How can you lose with Isaac Asimov? Either the I, Robot series or the Foundation series will make perfect gifts for your reader. Asimov wrote of the far future, when mankind was scattered throughout the universe on far distant planets. There are library planets, androids who are more than human, and plenty of intrigue!
James Blish was perhaps best known for his Star Trek tie-in novels, but he was a master in his own right as well. Try any of his earlier works (the Star Trek novels are great for the Trekkies as well).
Ray Bradbury wrote character-driven sci-fi. Many of his most beloved stories are about the planet Mars and its former inhabitants.
Robert Heinlein is also a character-driven author. His characters will stick with you for years. I recommend anything he’s written, either the juvenile novels or the adult. This title is especially intriguing — the story of how the lunar colony became independent from Earth.

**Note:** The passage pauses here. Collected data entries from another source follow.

(** * timepiece: interval clocks, tickers and hierarchical stop watches

    A shallow embedding of [src/timepiece.py] (classes [BaseClock],
    [Ticker] and [StopWatch]) together with the properties of the timing
    core that the specification states about it.

    Conventions of the embedding.
    - Python [int] is [Z]; a [float] holding seconds is an exact rational
      [Q], so rounding of IEEE doubles is outside the model.
    - [time.perf_counter()] is an input: every method that reads the clock
      takes the reading [now] as an argument.
    - A method is a state transformer [M S A] on the object (or, for
      [StopWatch], on the store of all stop watches) that either returns a
      value or raises a Python exception; the state reached is kept in
      both cases.
    - [collections.deque(maxlen=n)] is modelled after the behaviour the
      Python library documents for it. *)

From Stdlib Require Import ZArith QArith Lia Lqa Sorted Ascii String DecimalString
  DecimalN DecimalPos.
From stdpp Require Import base option list strings relations.
(** * Power-state orchestration of the mesh-radio firmware

    A shallow embedding of [PowerProfileManager.cpp] (the layered profile
    resolver) and of [PowerFSM.cpp] (the ten-state power machine, its hooks
    and the recreate/schedule coordinator), with the properties of the
    specification stated over them.

    Conventions.
    - C++ globals live in one record, [World]; every function of the source
      that reads or writes a global is a computation in the monad [M].
    - A computation also returns the list of externally visible operations it
      performed (screen, radio, sleep primitives, lock operations, stores to
      profile records, calls of [powerFSM.trigger]), in program order.
    - [uint32_t] values are [Z]; products wrap modulo [2^32].
    - Pointers to profile records are the constructors of [ProfilePtr];
      [nullptr] is [None]. *)

From Stdlib Require Import ZArith List Bool String Lia Relations.
Import ListNotations.
Local Open Scope string_scope.
Local Open Scope list_scope.
Local Open Scope Z_scope.

(* ===================================================================== *)
(** ** Configuration enums and the profile record                        *)
(* ===================================================================== *)

(** [meshtastic_Config_DeviceConfig_Role]: the roles the two source files
    name, and one constructor for every other value of the enum. *)
Inductive Role : Type :=
| Role_CLIENT
| Role_CLIENT_MUTE
| Role_ROUTER
| Role_TRACKER
| Role_SENSOR
| Role_TAK_TRACKER
| Role_other (raw : Z).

Frank Herbert is best known for his Dune series, stories of political intrigue and interplanetary conflict.
Jules Verne is perhaps one of the earliest science-fiction authors (with the possible exception of Mary Shelley’s Frankenstein). He and the next author wrote about what they imagined the far future to be like. It’s nothing like what we now know the world and the galaxy are like, but the stories are intriguing and worth reading.
H.G. Wells was another early writer, more attracted to outer space than Verne was. He wrote about Martians and trips to the moon. Again, when compared to what we know of the universe, it wasn’t very realistic, but his books are definitely worth reading as well.
Roger Zelazny’s science fiction was more about the characters than the setting, like many of his peers of the age. His Amber novels are especially intriguing, about a “royal” family who can use special tarot cards to travel to far distant locations — maybe even to the beginning of the universe.
Of course, this is not to say that today’s science fiction writers aren’t just as good, if not even better, than the old masters. This is just a fairly broad grounding in the classic literature of the genre. If your reader is like me, he or she has probably already dipped a figurative toe into the ocean that is science-fiction’s beginning.